One UK company’s story illustrates how the world is changing – and how the old and new ways are colliding. All of the issues are here: Covid-19; the role of social media; extractive capitalism; winner takes all; the demise of traditional retailing; data analytics; and the environmental impact of fast fashion and sharp business practices. We even get a glimpse of something most of us thought extinct: investigative journalism.
Boohoo is an online retailer of fashion clothing, targeting the under-30 market. Its registered address is in Jersey while its head office is in Manchester. It sells in more than 100 countries. Next-day delivery is a key part of its offering as is a massive marketing budget.
The company spends a lot of money on social media influencers on all the usual platforms. This is how you make money if you have starred on Love Island and gained millions of Instagram followers. Beautiful people aspire to become Boohoo global ambassadors. At least they did until controversy recently engulfed the company over employment practices in England.
The company has grown rapidly since its founding in 2006. Its strategy includes buying established brands and then scaling them on its digital platform. The pandemic, initially at least, boosted Boohoo’s sales. The switch from high street to digital predated the virus but has been accelerated by the pandemic. It’s a trend that has got many retailers worried and has left plenty of town centres with shuttered shopfronts and too many charity outlets. Boohoo’s sales during the early months of the pandemic took off.
Harold Evans, who died this week, is remembered as a pioneering investigative journalist. He led the Sunday Times for many years and is famous for exposing the Cambridge spy ring and the thalidomide scandal. He would have enjoyed the newspaper's story in July about pay and working conditions in Leicester at factories that supply Boohoo. Poor working environments are said to have included lack of social distancing. Minimum pay rules were alleged to have been ignored.
A just-published independent review conducted by Alison Levitt, a leading lawyer, has concluded that no crimes were committed, nor were low pay and poor working conditions deliberately allowed or intentionally profited from. Part of the story appears to have roots in all that rapid growth: governance processes were unable to keep up.
Fashion democratisation
Boohoo is a great example of innovation, entrepreneurial skill and the democratisation of fashion. The factories concerned were mostly suppliers to Boohoo rather than directly owned: integrated supply chain management is a feature of many of today’s successful industries.

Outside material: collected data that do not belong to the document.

Lemma read_overrides_run (path : option string) ov s :
  match path with
  | None => ov = ∅
  | Some p => (file ← env_open_file env p; env_overrides_yaml env file) = Some ov
  end -> read_overrides env path s = (Ok ov, s).
Proof.
  intros Hov. unfold read_overrides. destruct path; [|subst; reflexivity].
  destruct (env_open_file env _); [|done]. csimpl in Hov. eapply bind_run; [done|]. by apply expect_run.
Qed.

Lemma find_public_ip_run (arg : option IpAddr) ip s :
  match arg with
  | Some ip' => ip = ip'
  | None => (e ← env_parse_host_port env ENTRYPOINT; env_public_ip env e UNSPECIFIED) = Some ip
  end -> find_public_ip env arg s = (Ok ip, s).
Proof.
  intros Hip. unfold find_public_ip. destruct arg; [subst; reflexivity|].
  destruct (env_parse_host_port env _); [|done]. csimpl in Hip. eapply bind_run; [done|]. by apply expect_run.
Qed.

Lemma relayer_keys_run signing verifying sk vk o t n h fs fs' :
  relayer_keys (env_fs env) signing verifying (env_seed env) fs = (Ok (sk, vk), fs') ->
  relayer_keys_m env signing verifying
    {| os_objects := o; os_tasks := t; os_sockets := n; os_hook := h; os_fs := fs |} =
  (Ok (sk, vk), {| os_objects := o; os_tasks := t; os_sockets := n; os_hook := h; os_fs := fs' |}).
Proof. unfold relayer_keys_m. cbn [os_fs]. by intros ->. Qed.

Lemma quic_threads_pos cores : 2 <= quic_threads cores.
Proof. unfold quic_threads. lia. Qed.

Ltac st_solve :=
  lazymatch goal with
  | |- (if 0 <? quic_threads ?c then _ else _) = _ =>
      by rewrite (proj2 (Z.ltb_lt 0 (quic_threads c)) ltac:(pose proof (quic_threads_pos c); lia))
  | H : parse_cert_pin _ = Ok _ |- match parse_cert_pin _ with _ => _ end = _ => by rewrite H
  | |- (if ?b then _ else _) = _ => assert (b = true) as -> by eauto; reflexivity
  | Hth : forall name, _ -> env_spawn_thread env name = true |- env_spawn_thread env _ = true =>
      apply Hth; set_solver
  | |- _ => eauto
  end.

Ltac st_run :=
  cbv beta iota zeta;
  lazymatch goal with
  | |- (_ ≫= _) _ = _ => eapply bind_run; [st_run | st_run]
  | |- mret _ _ = _ => reflexivity
  | |- expect _ _ _ = _ => apply expect_run; st_solve
  | |- unwrap_ok _ _ = _ => apply unwrap_ok_run; st_solve
  | |- new_object _ _ = _ => apply new_object_run
  | |- spawn _ _ = _ => apply spawn_run
  | |- spawn_thread _ _ _ _ _ = _ => apply spawn_thread_run; st_solve
  | |- bind_socket _ _ _ _ = _ => apply bind_socket_run; st_solve
  | |- install_hook _ = _ => apply install_hook_run
  | |- read_overrides _ _ _ = _ => apply read_overrides_run; st_solve
  | |- find_public_ip _ _ _ = _ => apply find_public_ip_run; st_solve
  | |- relayer_keys_m _ _ _ _ = _ => apply relayer_keys_run; st_solve
  end.

(** The start of the threads, given what the environment allows. *)
Lemma main_runs args fs kp ov ip sk vk fs' pin :
  startable args fs kp ov ip sk vk fs' pin ->
  main env args (os_init fs) = (Ok main_joins, running args kp ov ip sk vk fs' pin).
Proof.
  intros [[u Hlog] Hkp Hov Hip Hrt Hth Hkeys [Hb1 Hb2] [Hq1 Hq2] Hray Hpin].
  unfold main, init_logger, os_init, Rpc_new, Relayer_new, Tpu_new, StakedNodesUpdaterService_new,
    Forwarder_new, Blockengine_new, Proxy_new, shutdown_watch, Mirror_new, spawn_quic.
  rewrite Hlog. st_run.
Qed.

(** *** A certificate pin that does not parse *)

Lemma bind_panics {A B} (m : St KP SK VK A) (k : A -> St KP SK VK B) s p s1 :
  m s = (Err p, s1) -> (m ≫= k) s = (Err p, s1).
Proof. unfold mbind, St_bind. by intros ->. Qed.

Lemma expect_fails {A} (o : option A) msg s :
  o = None -> expect (KP := KP) (SK := SK) (VK := VK) o msg s = (Err (PanicMessage msg), s).
Proof. by intros ->. Qed.

Ltac st_run_panic :=
  cbv beta iota zeta;
  lazymatch goal with
  | |- (Proxy_new _ _ _ _ _ _ _ ≫= _) _ = _ => apply bind_panics; apply bind_panics
  | |- (_ ≫= _) _ = _ => eapply bind_run; [st_run | st_run_panic]
  end.

Lemma main_bad_pin args fs kp ov ip sk vk fs' pin cert :
  startable args fs kp ov ip sk vk fs' pin ->
  match parse_cert_pin cert with Ok _ => False | Err _ => True end ->
  exists s, main env (set_cert cert args) (os_init fs) = (Err (PanicMessage PIN_MESSAGE), s) /\
    panic_exit_code s = 1 /\ os_tasks s = take 12 (wiring args kp ov ip sk vk pin).
Proof.
  intros [[u Hlog] Hkp Hov Hip Hrt Hth Hkeys [Hb1 Hb2] [Hq1 Hq2] Hray Hpin] Hc.
  destruct args; cbn in *. eexists. split; [|split].
  - unfold main, init_logger, os_init, Rpc_new, Relayer_new, Tpu_new, StakedNodesUpdaterService_new,
      Forwarder_new, Blockengine_new, spawn_quic.
    rewrite Hlog. st_run_panic.
    apply expect_fails. change (Startup.inertia_cert_sha256 _) with cert. by destruct (parse_cert_pin cert).
  - reflexivity.
  - reflexivity.
Qed.

(** *** A run that returns got all the answers it needs *)

Lemma bind_Ok {A B} (m : St KP SK VK A) (k : A -> St KP SK VK B) s b s' :
  (m ≫= k) s = (Ok b, s') -> exists a s1, m s = (Ok a, s1) /\ k a s1 = (Ok b, s').
Proof. unfold mbind, St_bind. destruct (m s) as [[a|e] s1]; [by eauto | done]. Qed.

Lemma expect_Ok {A} (o : option A) msg s a s' :
  expect o msg s = (Ok a, s') -> o = Some a /\ s' = s.
Proof. unfold expect, mret, St_ret, panic_with. intros H1. by destruct o; simplify_eq. Qed.

Lemma unwrap_ok_Ok b s u s' : unwrap_ok b s = (Ok u, s') -> b = true /\ s' = s.
Proof. unfold unwrap_ok, mret, St_ret, panic_with. intros H1. by destruct b; simplify_eq. Qed.

Lemma spawn_thread_Ok name msg t s h s' :
  spawn_thread env name msg t s = (Ok h, s') ->
  env_spawn_thread env name = true /\ os_fs s' = os_fs s.
Proof. unfold spawn_thread, spawn, panic_with. intros H1. case_match; by simplify_eq. Qed.

Lemma bind_socket_Ok ip port s u s' :
  bind_socket env ip port s = (Ok u, s') -> env_bind env ip port QUIC_SOCKET_RECV_BUFFER_SIZE = true /\ os_fs s' = os_fs s.
Proof. unfold bind_socket, panic_with. intros H1. case_match; by simplify_eq. Qed.

Lemma init_logger_Ok s u s' : init_logger env s = (Ok u, s') -> (exists u, env_logger env = Ok u) /\ s' = s.
Proof.
  unfold init_logger, mret, St_ret, panic_with. intros H1. repeat case_match; simplify_eq. by eauto.
Qed.

Lemma read_overrides_Ok (path : option string) s ov s' :
  read_overrides env path s = (Ok ov, s') ->
  match path with
  | None => ov = ∅
  | Some p => (file ← env_open_file env p; env_overrides_yaml env file) = Some ov
  end /\ s' = s.
Proof.
  unfold read_overrides. intros H1. destruct path; [|by injection H1 as <- <-].
  apply bind_Ok in H1 as (f & s1 & Ho & Hy). apply expect_Ok in Ho as [-> ->]. by apply expect_Ok in Hy.
Qed.

Lemma find_public_ip_Ok (arg : option IpAddr) s ip s' :
  find_public_ip env arg s = (Ok ip, s') ->
  match arg with
  | Some ip' => ip = ip'
  | None => (e ← env_parse_host_port env ENTRYPOINT; env_public_ip env e UNSPECIFIED) = Some ip
  end /\ s' = s.
Proof.
  unfold find_public_ip. intros H1. destruct arg; [by injection H1 as <- <-|].
  apply bind_Ok in H1 as (f & s1 & Ho & Hy). apply expect_Ok in Ho as [-> ->]. by apply expect_Ok in Hy.
Qed.

Lemma relayer_keys_Ok signing verifying s ks s' :
  relayer_keys_m env signing verifying s = (Ok ks, s') ->
  relayer_keys (env_fs env) signing verifying (env_seed env) (os_fs s) =
    (Ok ks, os_fs s').
Proof. unfold relayer_keys_m. intros H1. repeat case_match; by simplify_eq/=. Qed.

Lemma new_object_Ok k s o s' : new_object k s = (Ok o, s') -> os_fs s' = os_fs s.
Proof. unfold new_object. by intros [= <- <-]. Qed.

Lemma install_hook_Ok s u s' : install_hook s = (Ok u, s') -> os_fs s' = os_fs s.
Proof. unfold install_hook. by intros [= <- <-]. Qed.

Lemma spawn_Ok t s h s' : spawn t s = (Ok h, s') -> os_fs s' = os_fs s.
Proof. unfold spawn. by intros [= <- <-]. Qed.

Lemma mret_Ok {A} (a b : A) s s' : (mret a : St KP SK VK A) s = (Ok b, s') -> os_fs s' = os_fs s.
Proof. unfold mret, St_ret. by intros [= <- <-]. Qed.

Quality clothing available at cheap prices to people on modest or low incomes is clearly a good thing. Boohoo is able to use its ever expanding databases to give customers what they want. Orders grew 38 per cent last year with an average value of £43.50 (€47.60) across three items per delivery. But environmental campaigners fret about almost every aspect of Boohoo’s business model.

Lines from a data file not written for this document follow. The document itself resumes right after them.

(* ===== verification/TaskEnds.v ===== *)
(** * When the loops end

    Each thread and task of the process is a loop with its own reasons to end: the exit flag,
    the shutdown watch, a channel whose other side is gone.  This file states, for every loop
    that is a machine of another file, the condition under which it ends, and proves the
    condition right: the machine ends in no other way, and under the condition it has a way
    to its end from every point.  Shutdown.v puts the conditions together. *)

From S2P Require Import Prelude Helper Bytes Protos FilterSet DelayLine ProxyDelay Rpc Grpc Forwarder Mirror.

Local Open Scope Z_scope.

(** ** The conditions *)

(** [start_slot_sender]. *)
Definition slot_thread_ends (exit : bool) : Prop := exit = true.

(** [spawn_relayer_delay]: the exit flag, a disconnected input, a failed send. *)
Definition relayer_delay_ends (exit : bool) (disconnected receiver_gone : Prop) : Prop :=
  exit = true \/ disconnected \/ receiver_gone.

(** [delay_forward]: the shutdown watch, a closed input. *)
Definition delay_forward_ends (shutdown : bool) (closed : Prop) : Prop := shutdown = true \/ closed.

(** [run_event_loop]: the exit flag, a disconnected input. *)
Definition event_loop_ends (exit : bool) (disconnected : Prop) : Prop := exit = true \/ disconnected.

(** [Mirror::run]: no endpoint, or the shutdown watch. *)
Definition mirror_run_ends (shutdown endpoint_ok : bool) : Prop := endpoint_ok = false \/ shutdown = true.

(** ** Loops as machines *)

Section loop.
Context {St Ev : Type} (step : St -> Ev -> option St).
Context (fact : Ev -> Prop).       (* events that agree with the state of the outside *)
Context (ended : St -> bool).

Definition goes (st st' : St) : Prop := exists ev, fact ev /\ step st ev = Some st'.

(** From [st] the loop can get to its end. *)
Definition winds_up (st : St) : Prop := exists st', rtc goes st st' /\ ended st' = true.

(** [cond] is why the loop ends: it does not end otherwise, and with it, it can from everywhere. *)
Definition ends_exactly (cond : Prop) : Prop :=
  (forall st st', ended st = false -> goes st st' -> ended st' = true -> cond) /\
  (cond -> forall st, winds_up st).

Lemma winds_up_here st : ended st = true -> winds_up st.
Proof. by exists st. Qed.

Lemma winds_up_step ev st st1 : fact ev -> step st ev = Some st1 -> winds_up st1 -> winds_up st.
Proof.
  intros Hf Hs (st' & Hr & He). exists st'. split; [|done]. eapply rtc_l; [|done]. by exists ev.
Qed.

End loop.

(** Takes the step of event [e]. *)
Ltac wind e := eapply (winds_up_step _ _ _ e); [solve [done | simpl; congruence] | reflexivity |].
Ltac wound := by apply winds_up_here.

(** ** The slot thread *)

Definition slot_fact (exit : bool) (ev : sl_event) : Prop :=
  match ev with SlExit b => b = exit | _ => True end.

Definition slot_ended (pc : sl_pc) : bool := match pc with SlDone => true | _ => false end.

Lemma slot_thread_ends_exactly exit :
  ends_exactly (fun pc ev => fst <$> sl_step pc ev) (slot_fact exit) slot_ended (slot_thread_ends exit).
Proof.
  unfold slot_thread_ends. split.
  - intros pc pc' Hn (ev & Hf & Hs) He. destruct (sl_step pc ev) as [[pc1 acts]|] eqn:E; [|done].
    unfold sl_step in E. by repeat case_match; simplify_eq/=.
  - intros -> pc.
    destruct pc.
    + wind (SlExit true). wound.
    + wind (SlSubscribed (Err EmptyString)). wind (SlExit true). wind (SlExit true). wound.
    + wind (SlExit true). wind (SlExit true). wind (SlExit true). wound.
    + wind (SlReceived (Err Timeout)). wind (SlExit true). wind (SlExit true). wound.
    + wind (SlExit true). wind (SlExit true). wound.
    + wind SlWoke. wind (SlExit true). wound.
    + wound.
Qed.

(** ** The relayer delay thread *)

Section relayer_delay.
Context {P : Type} `{!SolanaPacket P} (delay : Z) (exit disconnected gone : bool).

(** A send fails exactly when the receiver is gone. *)
Definition rd_fact (ev : rd_event P) : Prop :=
  match ev with
  | EvExit b _ => b = exit
  | EvRecv (Err Disconnected) _ => disconnected = true
  | EvSend ok => ok = negb gone
  | _ => True
  end.

Definition rd_ended (st : rd_state P) : bool := match rd_pc_ st with RdStopped => true | _ => false end.

Abbreviation rd_next := (fun st ev => fst <$> rd_step delay st ev).
Abbreviation at_pc p q fs c := {| rd_pc_ := p; rd_queue := q; rd_filter_set := fs; rd_clock := c |}.
Abbreviation rd_cond := (relayer_delay_ends exit (disconnected = true) (gone = true)).

(** With the receiver gone and nothing else, the thread ends at the first batch that is due. *)
Lemma rd_winds_head q fs c : rd_cond -> winds_up rd_next rd_fact rd_ended (at_pc RdHead q fs c).
Proof.
  intros Hc. destruct exit eqn:Hx. { wind (EvExit true c : rd_event P). wound. }
  wind (EvExit false c : rd_event P). destruct disconnected eqn:Hd. { wind (EvRecv (Err Disconnected) c : rd_event P). wound. }
  destruct Hc as [?|[?|Hg]]; [done | done |].
  eapply (winds_up_step _ _ _ (EvRecv (Ok []) c)); [done | reflexivity |].
  eapply (winds_up_step _ _ _ (EvSweep (fun _ => c))); [done | reflexivity |].
  destruct (q ++ [(c + delay, [])]) as [|[r b] q'] eqn:Hq; [by destruct q|].
  eapply (winds_up_step _ _ _ (EvNow r)); [done | reflexivity |].
  eapply (winds_up_step _ _ _ EvFilter); [done | simpl; rewrite Hq, Z.leb_refl; reflexivity |].
  eapply (winds_up_step _ _ _ (EvSend false)); [by simpl; rewrite Hg | reflexivity | wound].
Qed.

Lemma rd_winds_drain now q fs c : rd_cond -> winds_up rd_next rd_fact rd_ended (at_pc (RdDrain now) q fs c).
Proof.
  intros Hc. induction q as [|[r b] q IH]. { wind (@EvDrained P). by apply rd_winds_head. }
  destruct (Z.leb_spec r now) as [Hle|Hgt].
  - eapply (winds_up_step _ _ _ EvFilter);
      [done | simpl; rewrite (proj2 (Z.leb_le r now) Hle); reflexivity |].
    eapply (winds_up_step _ _ _ (EvSend (negb gone))); [done | reflexivity |].
    simpl. destruct gone; [wound | exact IH].
  - eapply (winds_up_step _ _ _ EvDrained);
      [done | simpl; rewrite (proj2 (Z.leb_gt r now) Hgt); reflexivity |]. by apply rd_winds_head.
Qed.

Lemma relayer_delay_ends_exactly : ends_exactly rd_next rd_fact rd_ended rd_cond.
Proof.
  unfold relayer_delay_ends. split.
  - intros st st' Hn (ev & Hf & Hs) He. destruct (rd_step delay st ev) as [[st1 acts]|] eqn:E; [|done].
    injection Hs as <-. unfold rd_ended in *. unfold rd_step in E.
    destruct ev as [ex now|[b|[]] now|clk|now| |[]| |sig now]; repeat case_match; simplify_eq/=; auto.
    by destruct gone; auto.
  - intros Hc [p q fs c].
    destruct p as [|to| | |now|now b|].
    + by apply rd_winds_head.
    + wind (EvRecv (Err Timeout) c : rd_event P). wind (EvSweep (fun _ => c) : rd_event P).
      wind (EvNow c : rd_event P). by apply rd_winds_drain.
    + wind (EvSweep (fun _ => c) : rd_event P). wind (EvNow c : rd_event P). by apply rd_winds_drain.
    + wind (EvNow c : rd_event P). by apply rd_winds_drain.
    + by apply rd_winds_drain.
    + wind (EvSend (negb gone) : rd_event P). simpl.
      destruct gone eqn:Hg; [wound | by apply rd_winds_drain; rewrite Hg].
    + wound.
Qed.

End relayer_delay.

(** ** The block-engine delay task *)

Section delay_forward_task.
Context {T : Type} (on_receive : T -> list mirror_call) (on_release : FilterSet -> T -> T) (delay : Z).
Context (shutdown closed : bool).

(** What a pass over the select tells of the outside. *)
Definition df_fact (ev : df_event T) : Prop :=
  match ev with
  | DfPoll b _ r => b = shutdown /\ match r with Some (Closed, _) => closed = true | _ => True end
  | _ => True
  end.

Definition df_ended (st : df_state T) : bool := match df_pc_ st with DfStopped => true | _ => false end.

Abbreviation df_next := (fun st ev => fst <$> df_step on_receive on_release delay st ev).
Abbreviation at_pc p q fs c := {| df_pc_ := p; df_queue := q; df_filter_set := fs; df_clock := c |}.
Abbreviation df_cond := (delay_forward_ends shutdown (closed = true)).

Lemma df_winds_select q fs c : df_cond -> winds_up df_next df_fact df_ended (at_pc DfSelect q fs c).
Proof.
  intros Hc. destruct shutdown eqn:Hx.
  - eapply (winds_up_step _ _ _ (DfPoll true None None)); [by rewrite <- Hx | reflexivity | wound].
  - destruct Hc as [?|Hc]; [done|].
    eapply (winds_up_step _ _ _ (DfPoll false None (Some (Closed, c)))); [by rewrite <- Hx | reflexivity | wound].
Qed.

Lemma df_winds_drain now q fs c : df_cond -> winds_up df_next df_fact df_ended (at_pc (DfDrain now) q fs c).
Proof.
  intros Hc. induction q as [|[r b] q IH]. { wind (@DfDrained T). by apply df_winds_select. }
  destruct (Z.leb_spec r now) as [Hle|Hgt].
  - eapply (winds_up_step _ _ _ DfSend);
      [done | simpl; rewrite (proj2 (Z.leb_le r now) Hle); reflexivity | exact IH].
  - eapply (winds_up_step _ _ _ DfDrained);
      [done | simpl; rewrite (proj2 (Z.leb_gt r now) Hgt); reflexivity |]. by apply df_winds_select.
Qed.

Lemma delay_forward_ends_exactly : ends_exactly df_next df_fact df_ended df_cond.
Proof.
  unfold delay_forward_ends. split.
  - intros st st' Hn (ev & Hf & Hs) He.
    destruct (df_step on_receive on_release delay st ev) as [[st1 acts]|] eqn:E; [|done].
    injection Hs as <-. unfold df_ended in *. unfold df_step in E.
    repeat case_match; simplify_eq/=; naive_solver.
  - intros Hc [p q fs c].
    destruct p; [by apply df_winds_select | by apply df_winds_drain | wound].
Qed.

End delay_forward_task.

(** ** The event loop of the forwarder *)

Section event_loop.
Context `{!AddrText} `{!HashIter} {W S : Type} `{!Mpsc W S (result RelayerPacketsResponse Status)}.
Context {P : Type} `{!SolanaPacket P} (recv_error_text : string) (exit disconnected : bool).

Definition fw_fact (ev : fw_event W P) : Prop :=
  match ev with
  | FwExit b => b = exit
  | FwPackets None _ => disconnected = true
  | _ => True
  end.

Definition fw_ended (st : fw_state W S) : bool := match fw_pc_ st with FwReturned _ => true | _ => false end.

Abbreviation fw_next := (fw_step (P := P) recv_error_text).
Abbreviation at_pc p subs w hb d :=
  {| fw_pc_ := p; fw_subs := subs; fw_world := w; fw_heartbeat := hb; fw_dropped := d |}.
Abbreviation fw_cond := (event_loop_ends exit (disconnected = true)).

Lemma fw_winds_head subs w hb d : fw_cond -> winds_up fw_next fw_fact fw_ended (at_pc FwHead subs w hb d).
Proof.
  intros Hc. destruct exit eqn:Hx. { wind (FwExit true : fw_event W P). wound. }
  wind (FwExit false : fw_event W P). destruct Hc as [?|Hd]; [done|].
  eapply (winds_up_step _ _ _ (FwPackets None {| ts_seconds := 0; ts_nanos := 0 |}));
    [done | reflexivity | wound].
Qed.

Lemma event_loop_ends_exactly : ends_exactly fw_next fw_fact fw_ended fw_cond.
Proof.
  unfold event_loop_ends. split.
  - intros st st' Hn (ev & Hf & Hs) He. unfold fw_ended in *. unfold fw_step, forward_packets in Hs.
    repeat case_match; simplify_eq/=; auto; congruence.
  - intros Hc [p subs w hb d].
    destruct p as [| |failed|r]; [by apply fw_winds_head | | | wound].
    + wind (FwDropLogTick : fw_event W P). by apply fw_winds_head.
    + destruct (drop_connections failed subs w) as [subs' w'] eqn:Hd.
      eapply (winds_up_step _ _ _ FwDropConnections); [done | simpl; rewrite Hd; reflexivity |].
      by apply fw_winds_head.
Qed.

(** How it ended: with an error exactly when its input was disconnected. *)
Lemma event_loop_result st st' r :
  fw_ended st = false -> goes fw_next fw_fact st st' -> fw_pc_ st' = FwReturned r ->
  match r with Ok _ => exit = true | Err e => disconnected = true /\ e = recv_error_text end.
Proof.
  intros Hn (ev & Hf & Hs) He. unfold fw_ended in *. unfold fw_step, forward_packets in Hs.
  repeat case_match; simplify_eq/=; auto; congruence.
Qed.

End event_loop.

(** ** [Mirror::run] *)

Section mirror_run.
Context {C : Type} (shutdown : bool).

Definition mr_fact (ev : mr_event C) : Prop := match ev with MrBorrow b => b = shutdown | _ => True end.

Definition mr_ended (st : mr_state C) : bool := match mr_pc_ st with MrDone => true | _ => false end.

Abbreviation mr_next := (fun st ev => fst <$> mr_step st ev).

Lemma mirror_run_ends_exactly : ends_exactly mr_next mr_fact mr_ended (mirror_run_ends shutdown true).
Proof.
  unfold mirror_run_ends. split.
  - intros st st' Hn (ev & Hf & Hs) He. destruct (mr_step st ev) as [[st1 acts]|] eqn:E; [|done].
    injection Hs as <-. unfold mr_ended in *. unfold mr_step in E. repeat case_match; simplify_eq/=; auto.
  - intros Hc [p b c]. destruct Hc as [Hf|Hx]; [done|].
   
    assert (forall b c, winds_up mr_next mr_fact mr_ended {| mr_pc_ := MrCheck; mr_backoff := b; mr_conn := c |})
      as Hk. { intros b' c'. wind (MrBorrow true : mr_event C). wound. }
    destruct p.
    + wind (MrBorrow true : mr_event C). wound.
    + wind (MrConnect (Err EmptyString) : mr_event C). apply Hk.
    + wind (MrServed : mr_event C). apply Hk.
    + apply Hk.
    + wind (MrWoke : mr_event C). wind (MrBorrow true : mr_event C). wound.
    + wound.
Qed.

End mirror_run.

(** ** Theorem *)

(** C11. The loops end when they say.  The five long loops of the process each end for the
    reasons listed for them and for no other, and whenever one of its reasons holds, a loop
    can get to its end from every point of its code, whatever it holds in its queue: the slot
    thread and the relayer delay thread at the exit flag, the latter also at a disconnected
    input or a failed send; the tasks that delay block-engine traffic at the shutdown watch
    or a closed input; the event loop of the forwarder at the exit flag, with [Ok], or a
    disconnected input, with that error; the mirror at the shutdown watch. *)
Theorem loops_end_for_their_reasons `{!AddrText} `{!HashIter} {W S C T P : Type}
    `{!Mpsc W S (result RelayerPacketsResponse Status)} `{!SolanaPacket P}
    (on_receive : T -> list mirror_call) (on_release : FilterSet -> T -> T) (delay : Z)
    (recv_error_text : string) (exit shutdown disconnected gone : bool) :
  ends_exactly (fun pc ev => fst <$> sl_step pc ev) (slot_fact exit) slot_ended (slot_thread_ends exit) /\
  ends_exactly (fun (st : rd_state P) ev => fst <$> rd_step delay st ev) (rd_fact exit disconnected gone)
    rd_ended (relayer_delay_ends exit (disconnected = true) (gone = true)) /\
  ends_exactly (fun st ev => fst <$> df_step on_receive on_release delay st ev)
    (df_fact shutdown disconnected) df_ended (delay_forward_ends shutdown (disconnected = true)) /\
  ends_exactly (St := fw_state W S) (fw_step (P := P) recv_error_text) (fw_fact exit disconnected) fw_ended
    (event_loop_ends exit (disconnected = true)) /\
  (forall (st st' : fw_state W S) r, fw_ended st = false ->
     goes (fw_step (P := P) recv_error_text) (fw_fact exit disconnected) st st' ->
     fw_pc_ st' = FwReturned r ->
     match r with Ok _ => exit = true | Err e => disconnected = true /\ e = recv_error_text end) /\
  ends_exactly (fun (st : mr_state C) ev => fst <$> mr_step st ev) (mr_fact shutdown) mr_ended
    (mirror_run_ends shutdown true).
Proof.
  split_and!; eauto using slot_thread_ends_exactly, relayer_delay_ends_exactly, delay_forward_ends_exactly,
    event_loop_ends_exactly, mirror_run_ends_exactly.
  intros st st' r. apply event_loop_result.
Qed.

Policymakers worldwide are worried about the negative productivity effects of so-called “zombie companies” being kept alive with subsidies. Boohoo definitely isn’t one of these.
Levitt found that the allegations about working conditions and low pay in Leicester were “substantially true” and that senior directors knew about these issues last December but “didn’t feel responsible for them”.
The reason given goes to the heart of all this: workers in Leicester were so far down the supply chain they were “invisible” to Boohoo’s senior management. And to others who also should have known better: the local council, tax authorities and the health and safety agency. Vulnerable employees didn’t get the protection they needed and deserved.
Boohoo’s annual report reads like most corporate documents these days. Lots of stuff about reducing environmental impact and how employee engagement surveys reveal a happy workforce. The report claims, no doubt with complete accuracy, that “all of our hourly-paid employees are paid above the minimum wage”.
That neatly sidesteps the issue of pay in supplier companies. We learn about director compensation: there is a lot of it and at least one of the owners is a billionaire. The winners are obvious and they do take a lot, if not all. How much of this is deserved in some ethical or philosophical sense?
A pragmatic economist would try to ask different questions, ones that can be answered without too much controversy. And frame the answers around practical policy.
Innovation needs to be rewarded. Excess profits and incomes, particularly of the monopoly kind, need to be either regulated or taxed away. So far so orthodox. If inequality is to be properly tackled, minimum and living wages need to rise substantially. For garment workers, health workers, delivery drivers and for all those other people who we are about to discover, for the second time this year, how essential they are. The challenge for policymakers is to figure out how to do that without harming employment – but it must be done, even in the recession plagued world we now live in.
Companies, and individuals, make all sorts of claims about sustainability and how they contribute to it. Corporate guff in annual reports is almost impossible to decipher. The only real solution has been known for years: tax emissions, particularly carbon, properly. Half-hearted and haphazard carbon taxes need to be rationalised and raised everywhere. By about a factor of four in Ireland. And pretty much everywhere else.